If you need fast inference speed, please set --inference-mode=local and --document-split-mode=simple. This slightly degrades the performance, but the code runs much faster.

python examples/entity_disambiguation/evaluate.py
  --model-dir=<MODEL_DIR> \
  --dataset-dir=<DATASET_DIR> \
  --titles-file=<DATASET_DIR>/enwiki_20181220_titles.txt \
  --redirects-file=<DATASET_DIR>/enwiki_20181220_redirects.tsv \
  --inference-mode=local \
  --document-split-mode=simple

Training from Scratch

1. Install required packages

poetry install --extras "pretraining opennlp"

2. Build database from Wikipedia dump

python luke/cli.py build-dump-db \
  enwiki-latest-pages-articles.xml.bz2 \
  enwiki.db

The dump file can be downloaded from Wikimedia Downloads.
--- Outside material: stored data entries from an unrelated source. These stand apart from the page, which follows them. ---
(** C39: a later withdrawal whose key shares the first 32 path bits overwrites an
    earlier one, whatever was withdrawn before, in between and after: the root is
    the root of a tree the earlier withdrawal was never put in; and when no
    further withdrawal goes to that position, any proof of the earlier one that the
    settlement program accepts exhibits a hash collision. *)
Theorem withdraw_prefix_overwrite ws1 mid ws2 pk1 ah1 pk2 ah2 p :
  length pk1 = 32%nat → length pk2 = 32%nat → pk1 ≠ pk2 →
  prefix_bits WITHDRAW_DEPTH (key_path pk1) = prefix_bits WITHDRAW_DEPTH (key_path pk2) →
  proof_wf p →
  let tree := withdraw_all (ws1 ++ (pk1, ah1) :: mid ++ (pk2, ah2) :: ws2) in
  withdraw_root tree = withdraw_root (withdraw_all (ws1 ++ mid ++ (pk2, ah2) :: ws2)) ∧
  ((∀ w, w ∈ ws2 → prefix_bits WITHDRAW_DEPTH (key_path w.1) ≠ prefix_bits WITHDRAW_DEPTH (key_path pk2)) →
   l1_verify (empty_hashes WITHDRAW_DEPTH) (withdraw_root tree) pk1 ah1 p = true →
   collision_in (verify_messages WITHDRAW_DEPTH pk1 (Some ah1) p
                 ++ verify_messages WITHDRAW_DEPTH pk2 (Some ah2) (withdraw_prove tree pk2))).
Proof.
  intros Hl1 Hl2 Hne Hpre Hp tree. split.
  - unfold tree. rewrite !(withdraw_root_spec _ _ (withdraw_all_presents _)). apply subtree_eq. intros k. unfold as_updates.
    rewrite !fmap_app, !fmap_cons, !fmap_app, !fmap_cons, !set_updates_app, !set_updates_cons, !set_updates_app, !set_updates_cons.
    apply set_updates_ext. intros k'. unfold set_update at 1 3, set_leaf. cbn [fst snd prod_map id]. case_decide as Hk; [done|].
    apply (set_updates_agree _ _ (prefix_bits WITHDRAW_DEPTH (key_path pk2))); [|done].
    intros k2 Hk2. unfold set_update, set_leaf. cbn [fst snd prod_map id]. rewrite decide_False by congruence. done.
  - intros Hw H1.
    destruct (withdraw_prove_complete (ws1 ++ (pk1, ah1) :: mid) ws2 pk2 ah2 Hw) as [Hq H2].
    rewrite <- app_assoc in Hq, H2. cbn [app] in Hq, H2. fold tree in Hq, H2.
    destruct (verify_binds WITHDRAW_DEPTH pk1 pk2 (Some ah1) (Some ah2) p (withdraw_prove tree pk2)
                (withdraw_root tree) Hl1 Hl2 Hpre Hp Hq H1 H2) as [[_ Hpk]|?]; [|done].
    exfalso. by apply Hne, Hpk.
Qed.
(* ===== verification/L1Smt.v ===== *)
(** * The settlement program's copy of the tree

    Models [programs/programs/zul-settlement/src/smt.rs], which keeps its own
    hashing, path and verification code, reads the empty-subtree hashes from a
    table embedded from [empties.bin], and has to stay byte-for-byte identical to
    the node's [withdraw_smt.rs], whose table of empty hashes is modelled here
    too. [blake3] over successive [update]s is its digest of the concatenation.

    The theorem is that identity: with the table the program's own generator
    writes, its verifier is the node's, on every input; with any table of the
    size the type fixes it never indexes out of range and is the [l1_verify] the
    other files reason with. *)

From S2P Require Import Prelude External Hash Paths Smt SmtFacts.

(** [chunks_exact(n)]: the remainder is left out. *)
Definition chunks_exact {A} (n : nat) (l : list A) : list (list A) :=
  filter (λ c, length c = n) (chunks n l).

(** ** Constants of the program *)

Definition PROGRAM_SMT_DEPTH : nat := 32.
Definition PROGRAM_LEAF_DOMAIN : bytes := bstr "PL2:smt:leaf".
Definition PROGRAM_NODE_DOMAIN : bytes := bstr "PL2:smt:node".
Definition PROGRAM_EMPTY_DOMAIN : bytes := bstr "PL2:smt:empty".
Definition PROGRAM_KEY_DOMAIN : bytes := bstr "PL2:smt:key".

Section L1Smt.
Context `{B3 : Blake3}.

Definition hashv (slices : list bytes) : H256 := blake3 (concat slices).
Definition program_node_hash (left right : H256) : H256 := hashv [PROGRAM_NODE_DOMAIN; left; right].
Definition program_key_path (pubkey : Pubkey) : H256 := hashv [PROGRAM_KEY_DOMAIN; pubkey].
Definition program_leaf_hash (pubkey : Pubkey) (account_hash : H256) : H256 :=
  hashv [PROGRAM_LEAF_DOMAIN; pubkey; account_hash].

(** [table] is [EMPTIES]. *)
Definition program_empty_hashes (table : bytes) : list H256 := chunks_exact 32 table.

(** The loop [while d > 0 { d -= 1; e[d] = node_hash(&e[d + 1], &e[d + 1]); }]. *)
Fixpoint fill_empties (d : nat) (e : list H256) : list H256 :=
  match d with
  | O => e
  | S d' => fill_empties d' (<[d' := program_node_hash (e !!! d) (e !!! d)]> e)
  end.

Definition compute_empty_hashes : list H256 :=
  fill_empties PROGRAM_SMT_DEPTH
    (<[PROGRAM_SMT_DEPTH := hashv [PROGRAM_EMPTY_DOMAIN; []]]> (replicate (S PROGRAM_SMT_DEPTH) ZERO_HASH)).

(** [empties] of the node's withdrawals tree. *)
Definition withdraw_empties : list H256 :=
  fold_left (λ e d, <[d := node_hash (e !!! S d) (e !!! S d)]> e) (reverse (seq 0 WITHDRAW_DEPTH))
    (<[WITHDRAW_DEPTH := blake3_32 EMPTY_DOMAIN []]> (replicate (S WITHDRAW_DEPTH) ZERO_HASH)).

(** A bit of a byte array, indexed as the source does. *)
Definition bit_at (l : bytes) (bit : nat) : outcome () bool :=
  let? b := or_panic (l !! (bit / 8)%nat) in
  Ok (Z.eqb (Z.land (Z.shiftr (Z_of_byte b) (7 - Z.of_nat (bit mod 8))) 1) 1).

(** One iteration of the loop of [verify]; an error is the early [return false]. *)
Definition verify_step (empties : list H256) (proof : SmtProof) (path : H256) (st : nat * H256) (i : nat)
    : outcome () (nat * H256) :=
  let '(cursor, current) := st in
  let depth := (PROGRAM_SMT_DEPTH - i)%nat in
  let bit := (depth - 1)%nat in
  let? present := bit_at (bitmap proof) i in
  let? next := (if present
                then let? s := ok_or (siblings proof !! cursor) () in Ok (S cursor, s)
                else let? s := or_panic (empties !! depth) in Ok (cursor, s)) in
  let '(cursor, sibling) := next in
  let? is_right := bit_at path bit in
  Ok (cursor, if is_right then program_node_hash sibling current else program_node_hash current sibling).

Definition program_verify (table : bytes) (root : H256) (pubkey : Pubkey) (account_hash : H256) (proof : SmtProof)
    : outcome () bool :=
  let empties := program_empty_hashes table in
  let path := program_key_path pubkey in
  match ofold (verify_step empties proof path) (0%nat, program_leaf_hash pubkey account_hash) (seq 0 PROGRAM_SMT_DEPTH) with
  | Ok (cursor, current) =>
      Ok (bool_decide (cursor = length (siblings proof)) && bool_decide (current = root))
  | Err _ => Ok false
  | Panic => Panic
  end.

(** ** Hashes and tables *)

Lemma program_hashes_agree pubkey a b :
  program_node_hash a b = node_hash a b ∧ program_key_path pubkey = key_path pubkey
  ∧ program_leaf_hash pubkey a = leaf_hash pubkey a.
Proof.
  unfold program_node_hash, program_key_path, program_leaf_hash, hashv, node_hash, key_path, leaf_hash, blake3_32, blake3_concat.
  cbn [concat]. by rewrite !app_nil_r.
Qed.

Lemma fill_empties_spec D d :
  (d ≤ D)%nat → fill_empties d (replicate d ZERO_HASH ++ empty_hashes (D - d)) = empty_hashes D.
Proof.
  induction d as [|d IH]; intros Hd; [by rewrite Nat.sub_0_r|]. cbn [fill_empties].
  rewrite lookup_total_app_r by (rewrite length_replicate; lia). rewrite length_replicate, Nat.sub_diag.
  rewrite (proj1 (program_hashes_agree [] _ _)), replicate_S_end, <- app_assoc.
  rewrite insert_app_r_alt by (rewrite length_replicate; lia). rewrite length_replicate, Nat.sub_diag.
  cbn [app]. rewrite <- IH at 1 by lia. by replace (D - d)%nat with (S (D - S d)) by lia.
Qed.

Lemma blank_table D x : <[D := x]> (replicate (S D) ZERO_HASH) = replicate D ZERO_HASH ++ [x].
Proof.
  rewrite replicate_S_end, insert_app_r_alt by (rewrite length_replicate; lia).
  by rewrite length_replicate, Nat.sub_diag.
Qed.

Lemma compute_empty_hashes_spec : compute_empty_hashes = empty_hashes WITHDRAW_DEPTH.
Proof.
  unfold compute_empty_hashes. rewrite blank_table. change PROGRAM_SMT_DEPTH with WITHDRAW_DEPTH.
  rewrite <- (fill_empties_spec WITHDRAW_DEPTH WITHDRAW_DEPTH) by apply Nat.le_refl. by rewrite Nat.sub_diag.
Qed.

Lemma fill_fold d e :
  fold_left (λ e d, <[d := node_hash (e !!! S d) (e !!! S d)]> e) (reverse (seq 0 d)) e = fill_empties d e.
Proof.
  revert e; induction d as [|d IH]; intros e; [done|].
  rewrite seq_S, reverse_app. cbn [reverse rev_append app fold_left fill_empties Nat.add].
  apply IH.
Qed.

Lemma withdraw_empties_spec : withdraw_empties = empty_hashes WITHDRAW_DEPTH.
Proof.
  unfold withdraw_empties. rewrite fill_fold, blank_table.
  rewrite <- (fill_empties_spec WITHDRAW_DEPTH WITHDRAW_DEPTH) by apply Nat.le_refl. by rewrite Nat.sub_diag.
Qed.

Lemma chunks_concat_exact {A} n (ls : list (list A)) fuel :
  (0 < n)%nat → Forall (λ c, length c = n) ls → (length (concat ls) ≤ fuel)%nat → chunks_fuel fuel n (concat ls) = ls.
Proof.
  intros Hn Hls. revert fuel. induction Hls as [|c ls Hc _ IH]; intros fuel Hf; [by destruct fuel|].
  rewrite concat_cons in *. rewrite length_app in Hf. destruct fuel as [|fuel]; [lia|]. cbn [chunks_fuel].
  destruct c as [|x c]; [cbn in Hc; lia|]. cbn [app]. rewrite app_comm_cons, take_app_length', drop_app_length' by done.
  f_equal. apply IH. cbn in Hf. lia.
Qed.

Lemma chunks_exact_concat {A} n (ls : list (list A)) :
  (0 < n)%nat → Forall (λ c, length c = n) ls → chunks_exact n (concat ls) = ls.
Proof.
  intros Hn Hls. unfold chunks_exact, chunks. rewrite chunks_concat_exact by done.
  induction Hls as [|c ls Hc _ IH]; [done|]. by rewrite filter_cons_True, IH.
Qed.

Lemma empties_typed D : Forall (λ h, length h = 32%nat) (empty_hashes D).
Proof. induction D as [|D IH]; cbn [empty_hashes]; constructor; try done; apply blake3_length. Qed.

(** The table the program's generator writes is read back. *)
Lemma table_reads : program_empty_hashes (concat compute_empty_hashes) = empty_hashes WITHDRAW_DEPTH.
Proof. rewrite compute_empty_hashes_spec. apply chunks_exact_concat; [lia|apply empties_typed]. Qed.

(** ** The verifier *)

Lemma bit_at_path l bit : (bit < 8 * length l)%nat → bit_at l bit = Ok (path_bit l bit).
Proof.
  intros Hb. unfold bit_at, path_bit. assert (Hlt : (bit / 8 < length l)%nat) by (apply Nat.Div0.div_lt_upper_bound; lia).
  apply lookup_lt_is_Some in Hlt as [b Hb']. rewrite (list_lookup_total_correct _ _ _ Hb'), Hb'. done.
Qed.

Definition loop_result (r : option (nat * H256)) : outcome () (nat * H256) := ok_or r ().

Lemma verify_steps empties proof path depth cursor current :
  length empties = S WITHDRAW_DEPTH → length (bitmap proof) = 32%nat → length path = 32%nat → (depth ≤ WITHDRAW_DEPTH)%nat →
  ofold (verify_step empties proof path) (cursor, current) (seq (WITHDRAW_DEPTH - depth) depth)
  = loop_result (verify_loop WITHDRAW_DEPTH empties proof path depth cursor current).
Proof.
  intros He Hb Hp. revert cursor current. induction depth as [|depth IH]; intros cursor current Hd; [done|].
  cbn [seq ofold verify_loop]. unfold verify_step at 1. change PROGRAM_SMT_DEPTH with WITHDRAW_DEPTH.
  replace (S (WITHDRAW_DEPTH - S depth)) with (WITHDRAW_DEPTH - depth)%nat by lia.
  replace (WITHDRAW_DEPTH - (WITHDRAW_DEPTH - S depth))%nat with (S depth) by lia.
  rewrite Nat.sub_succ, Nat.sub_0_r.
  rewrite !bit_at_path by (rewrite ?Hb, ?Hp; unfold WITHDRAW_DEPTH in *; lia). cbn [obind].
  destruct (path_bit (bitmap proof) _).
  - destruct (siblings proof !! cursor) as [s|]; [|done]. cbn [ok_or obind].
    rewrite !(proj1 (program_hashes_agree [] _ _)). apply IH. lia.
  - assert (Hlt : (S depth < length empties)%nat) by lia. apply lookup_lt_is_Some in Hlt as [s Hs].
    rewrite Hs. cbn [or_panic obind]. rewrite !(proj1 (program_hashes_agree [] _ _)).
    rewrite IH by lia. unfold combine_bit. by rewrite (list_lookup_total_correct _ _ _ Hs).
Qed.

Lemma split_chunks {A} n k (l : list A) :
  length l = (n * k)%nat → ∃ ls, l = concat ls ∧ length ls = k ∧ Forall (λ c, length c = n) ls.
Proof.
  revert l; induction k as [|k IH]; intros l Hl.
  - exists []. rewrite Nat.mul_0_r in Hl. by apply nil_length_inv in Hl as ->.
  - destruct (IH (drop n l)) as (ls & Hd & Hk & Hls); [rewrite length_drop; lia|].
    exists (take n l :: ls). split_and!; [|by cbn; rewrite Hk|].
    + by rewrite concat_cons, <- Hd, take_drop.
    + constructor; [|done]. rewrite length_take. lia.
Qed.

Lemma table_length table :
  length table = (32 * S WITHDRAW_DEPTH)%nat → length (program_empty_hashes table) = S WITHDRAW_DEPTH.
Proof.
  intros (ls & -> & Hk & Hls)%split_chunks. unfold program_empty_hashes. by rewrite chunks_exact_concat by (lia || done).
Qed.

(** With a table of the size of [EMPTIES] the program's verifier returns, and what
    it returns is [l1_verify]. *)
Lemma program_verify_spec table root pubkey ah proof :
  length (program_empty_hashes table) = S WITHDRAW_DEPTH → length (bitmap proof) = 32%nat →
  program_verify table root pubkey ah proof = Ok (l1_verify (program_empty_hashes table) root pubkey ah proof).
Proof.
  intros Ht Hb. unfold program_verify, l1_verify. change PROGRAM_SMT_DEPTH with WITHDRAW_DEPTH.
  destruct (program_hashes_agree pubkey ah []) as (_ & -> & ->).
  pose proof (verify_steps (program_empty_hashes table) proof (key_path pubkey) WITHDRAW_DEPTH 0 (leaf_hash pubkey ah)
                Ht Hb (blake3_length _) (Nat.le_refl _)) as H.
  rewrite Nat.sub_diag in H. rewrite H. by destruct (verify_loop _ _ _ _ _ _ _) as [[c h]|].
Qed.

(** C15: the settlement program verifies what the node proves. On every root, account
    and proof its verifier returns without a panic the result of [l1_verify] for
    whatever table is embedded; with the table its own generator writes, it reads
    back exactly the node's empty hashes and gives the answer of the node's own
    verifier. *)
Theorem program_verifier_agrees table root pubkey ah proof :
  length table = (32 * S WITHDRAW_DEPTH)%nat → length (bitmap proof) = 32%nat →
  program_verify table root pubkey ah proof = Ok (l1_verify (program_empty_hashes table) root pubkey ah proof)
  ∧ (table = concat compute_empty_hashes →
     program_empty_hashes table = withdraw_empties
     ∧ program_verify table root pubkey ah proof = Ok (withdraw_verify root pubkey ah proof)).
Proof.
  intros Ht Hb. rewrite program_verify_spec by (done || by apply table_length). split; [done|].
  intros ->. rewrite table_reads, withdraw_empties_spec. split; reflexivity.
Qed.

Lemma length_table : length (concat compute_empty_hashes) = (32 * S WITHDRAW_DEPTH)%nat.
Proof.
  rewrite compute_empty_hashes_spec, <- (length_empty_hashes WITHDRAW_DEPTH).
  induction (empties_typed WITHDRAW_DEPTH) as [|h hs Hh _ IH]; [done|]. rewrite concat_cons, length_app, Hh. cbn. lia.
Qed.
End L1Smt.

Module Example.
#[local] Existing Instance Toy.blake3_toy.

Definition pk (n : Z) : Pubkey := le_bytes 32 n.
Definition tree : gmap NodeKey H256 := withdraw_apply (withdraw_apply ∅ (pk 1) (pk 11)) (pk 2) (pk 12).

(** A proof of the node, accepted by the program over its own table. *)
Lemma program_verifier_agrees_witness :
  program_verify (concat compute_empty_hashes) (withdraw_root tree) (pk 1) (pk 11) (withdraw_prove tree (pk 1)) = Ok true.
Proof.
  assert (Hb : length (bitmap (withdraw_prove tree (pk 1))) = 32%nat) by (vm_cast_no_check (@eq_refl nat 32%nat)).
  destruct (program_verifier_agrees _ (withdraw_root tree) (pk 1) (pk 11) _ length_table Hb) as [_ H].
  etrans; [exact (proj2 (H eq_refl))|]. vm_cast_no_check (@eq_refl (outcome () bool) (Ok true)).
Defined.
End Example.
3. Create entity vocabulary

export PYTHONPATH=examples/entity_disambiguation
python examples/entity_disambiguation/scripts/create_candidate_data.py \
  --db-file=enwiki.db \
  --dataset-dir=<DATASET_DIR> \
  --output-file=candidates.txt

python luke/cli.py build-entity-vocab \
  enwiki.db \
  entity_vocab.jsonl \
  --white-list=candidates.txt \
  --white-list-only

4. Create training dataset

python luke/cli.py build-wikipedia-pretraining-dataset \
  enwiki.db \
  bert-base-uncased \
  entity_vocab.jsonl \
  pretraining_dataset_for_ed \
  --sentence-splitter=opennlp \
  --include-unk-entities

5. Train model

Please see here for the details of the pretraining of LUKE.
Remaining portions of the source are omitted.